§ Action item: Once the line with "intros Hr Hle." is found in the entries below, print it and each following line exactly, stopping after the line with "let last := from_option"; print nothing else.

---------- Provided data

(** The cold boot replays exactly the committed entries the state
    machine has not applied, in order; it returns only when every one of
    them is in the log and the state machine is not ahead of the commit
    index, and panics when it is. *)
Theorem recovery_replays_committed (s : S) v f f' r a :
  repr s v → sm_last_applied f = Ok a → recover s f = (r, f') →
  match r with
  | Ok _ => a ≤ lv_committed v ∧ has_range v (a + 1) (lv_committed v) ∧
            feed (lv_range v (a + 1) (lv_committed v)) f = (Ok tt, f')
  | Err e => lv_committed v < a → f' = f ∧
      (e = BootPanic "FSM index is ahead of last_committed" ∨ ∃ msg, e = BootError (Physical msg))
  end.
Proof.
  intros Hv Ha Hrun. pose proof (wp_run _ _ _ _ _ _ (recover_view s v f a Hv Ha) Hrun) as Hpost.
  by destruct r.
Qed.
End boot.

(** ** Agreement of the state machines *)

Section agreement.
Context {D : Type} `{SledLaws D, UuidText}.
Context `{Message GroceryItem, Message SessionRecord, Message CommittedMutation, Message Timestamp, Message SnapshotData}.
Context `{!MessageLaws GroceryItem, !MessageLaws SessionRecord, !MessageLaws CommittedMutation, !MessageLaws Timestamp, !MessageLaws SnapshotData}.

Lemma feed_apply_all (es : list LogEntry) i :
  run_from i es → feed es = apply_all (D:=D) i (le_data <$> es).
Proof.
  revert i. induction es as [|e es IH]; intros i Hrun; [done|]. destruct Hrun as [Hi Hrun].
  cbn [feed fmap list_fmap apply_all]. by rewrite Hi, (IH _ Hrun).
Qed.

Lemma lv_range_run v a b :
  log_ok (lv_log v) → has_range v a b → a ≤ b + 1 → run_from a (lv_range v a b).
Proof.
  intros Hok Hr. remember (N.to_nat (b + 1 - a)) as k eqn:Hk. revert a Hr Hk.
  induction k as [|k IH]; intros a Hr Hk Hle.
  { by rewrite lv_range_nil by lia. }
  destruct (Hr a) as [e He]; [lia..|]. rewrite (lv_range_cons v a b e) by (done || lia).
  split; [by apply (Hok _ _ He)|]. apply IH; [by apply has_range_next|lia|lia].
Qed.
Lemma lv_range_length v a b :
  has_range v a b → a ≤ b + 1 → length (lv_range v a b) = N.to_nat (b + 1 - a).
Proof.
  intros Hr Hle. remember (N.to_nat (b + 1 - a)) as k eqn:Hk. revert a Hr Hle Hk.
  induction k as [|k IH]; intros a Hr Hle Hk.
  { by rewrite lv_range_nil by lia. }
  destruct (Hr a) as [e He]; [lia..|]. rewrite (lv_range_cons v a b e) by (done || lia).
  cbn. f_equal. apply IH; [by apply has_range_next|lia..].
Qed.
Lemma lv_range_agree v w a b :
  (∀ i, a ≤ i → i ≤ b → lv_log v !! i = lv_log w !! i) → lv_range v a b = lv_range w a b.
Proof.
  intros Heq. unfold lv_range. apply list_omap_ext. clear -Heq.
  assert (Forall (λ i, lv_log v !! i = lv_log w !! i) (u64_range a b)) as Hf.
  { apply list.Forall_forall. intros i [? ?]%elem_of_u64_range. by apply Heq. }
  by apply Forall_Forall2_diag.
Qed.
(* ===== verification/GatewayProps.v ===== *)
(** Properties of the gateway: what the firewall admits the state machine
    applies as new or skips as a duplicate, what the stabilizer lets through is physical, and the
    stored inventory stays readable. *)
From S2P Require Import Prelude Machine Types Wire Sled Fsm FsmSpec FsmProps Text Units Consensus Gateway.

(** ** The firewall *)

(** The sequence firewall is exact.  For a client whose session ends at
    [last] (0 without a session) it admits the number after [last] and no
    other: the last one gets the recorded outcome again, older ones, gaps and
    zero are rejected. *)
Theorem firewall_exact (o : option SessionRecord) seq :
  let last := from_option sr_last_sequence_id 0 o in
  last < u64_max → (∀ r, o = Some r → 0 < sr_last_sequence_id r) →
  (enforce_sequence_firewall (Ok o) seq = Ok None ↔ seq = last + 1) ∧
  (seq ≠ last + 1 → ∃ resp, enforce_sequence_firewall (Ok o) seq = Ok (Some resp) ∧
     (seq ≠ 0 → seq = last → ∀ r, o = Some r →
        pmr_status resp = sr_status r ∧ pmr_state_version resp = sr_log_index r) ∧
     (seq ≠ last → pmr_status resp = MutationStatus_as_i32 MS_Rejected)).
Proof.
  intros last Hlast Hpos. unfold enforce_sequence_firewall.
  destruct (N.eqb_spec seq 0) as [->|Hz].
  { split; [split; [done|lia]|]. intros _. eexists. split; [done|]. by split. }
  cbn [map_err mbind result_bind]. unfold mbind, result_bind.
  destruct o as [r|]; cbn in last; subst last.
  - specialize (Hpos r eq_refl). unfold wrapping_add, u64_max, u64_modulus in *.
    rewrite N.mod_small by lia.
    destruct (N.eqb_spec seq (sr_last_sequence_id r)) as [->|Hne].
    { split; [split; [done|lia]|]. intros _. eexists. split; [done|].
      split; [|lia]. by intros _ _ r' [= <-]. }
    destruct (N.ltb_spec seq (sr_last_sequence_id r)).
    { split; [split; [done|lia]|]. intros _. eexists. split; [done|]. split; [lia|done]. }
    destruct (N.ltb_spec (sr_last_sequence_id r + 1) seq).
    { split; [split; [done|lia]|]. intros _. eexists. split; [done|]. split; [lia|done]. }
    split; [split; [lia|done]|lia].
  - destruct (N.eqb_spec seq 1) as [->|Hne]; cbn.
    + split; [done|lia].
    + split; [split; [done|lia]|]. intros _. eexists. split; [done|]. by split.
Qed.

Lemma firewall_admits o seq :
  U64 seq → enforce_sequence_firewall o seq = Ok None →
  ∃ r, o = Ok r ∧ seq = from_option sr_last_sequence_id 0 r + 1.
Proof.
  intros Hu. unfold enforce_sequence_firewall. destruct (N.eqb_spec seq 0); [done|].
  destruct o as [o|]; cbn [map_err]; unfold mbind, result_bind; [|done].
  intros Hf. exists o. split; [done|]. destruct o as [r|]; cbn.
  - destruct (N.eqb_spec seq (sr_last_sequence_id r)); [done|].
    destruct (N.ltb_spec seq (sr_last_sequence_id r)); [done|].
    unfold wrapping_add, U64, u64_modulus in *. rewrite N.mod_small in Hf by lia.
    destruct (N.ltb_spec (sr_last_sequence_id r + 1) seq); [done|lia].
  - destruct (N.eqb_spec seq 1); [done|done].
Qed.

Section admission.
Context {C D V : Type} `{ConsensusHandle C, SledLaws D, UuidText, VetoRelay V}.
Context `{Message GroceryItem, Message SessionRecord, Message CommittedMutation, Message Timestamp, Message SnapshotData}.
Context `{!MessageLaws GroceryItem, !MessageLaws SessionRecord, !MessageLaws CommittedMutation, !MessageLaws Timestamp, !MessageLaws SnapshotData}.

--------------------

§ Answer for the task:
  intros Hr Hle. remember (N.to_nat (b + 1 - a)) as k eqn:Hk. revert a Hr Hle Hk.
  induction k as [|k IH]; intros a Hr Hle Hk.
  { by rewrite lv_range_nil by lia. }
  destruct (Hr a) as [e He]; [lia..|]. rewrite (lv_range_cons v a b e) by (done || lia).
  cbn. f_equal. apply IH; [by apply has_range_next|lia..].
Qed.
Lemma lv_range_agree v w a b :
  (∀ i, a ≤ i → i ≤ b → lv_log v !! i = lv_log w !! i) → lv_range v a b = lv_range w a b.
Proof.
  intros Heq. unfold lv_range. apply list_omap_ext. clear -Heq.
  assert (Forall (λ i, lv_log v !! i = lv_log w !! i) (u64_range a b)) as Hf.
  { apply list.Forall_forall. intros i [? ?]%elem_of_u64_range. by apply Heq. }
  by apply Forall_Forall2_diag.
Qed.
(* ===== verification/GatewayProps.v ===== *)
(** Properties of the gateway: what the firewall admits the state machine
    applies as new or skips as a duplicate, what the stabilizer lets through is physical, and the
    stored inventory stays readable. *)
From S2P Require Import Prelude Machine Types Wire Sled Fsm FsmSpec FsmProps Text Units Consensus Gateway.

(** ** The firewall *)

(** The sequence firewall is exact.  For a client whose session ends at
    [last] (0 without a session) it admits the number after [last] and no
    other: the last one gets the recorded outcome again, older ones, gaps and
    zero are rejected. *)
Theorem firewall_exact (o : option SessionRecord) seq :
  let last := from_option sr_last_sequence_id 0 o in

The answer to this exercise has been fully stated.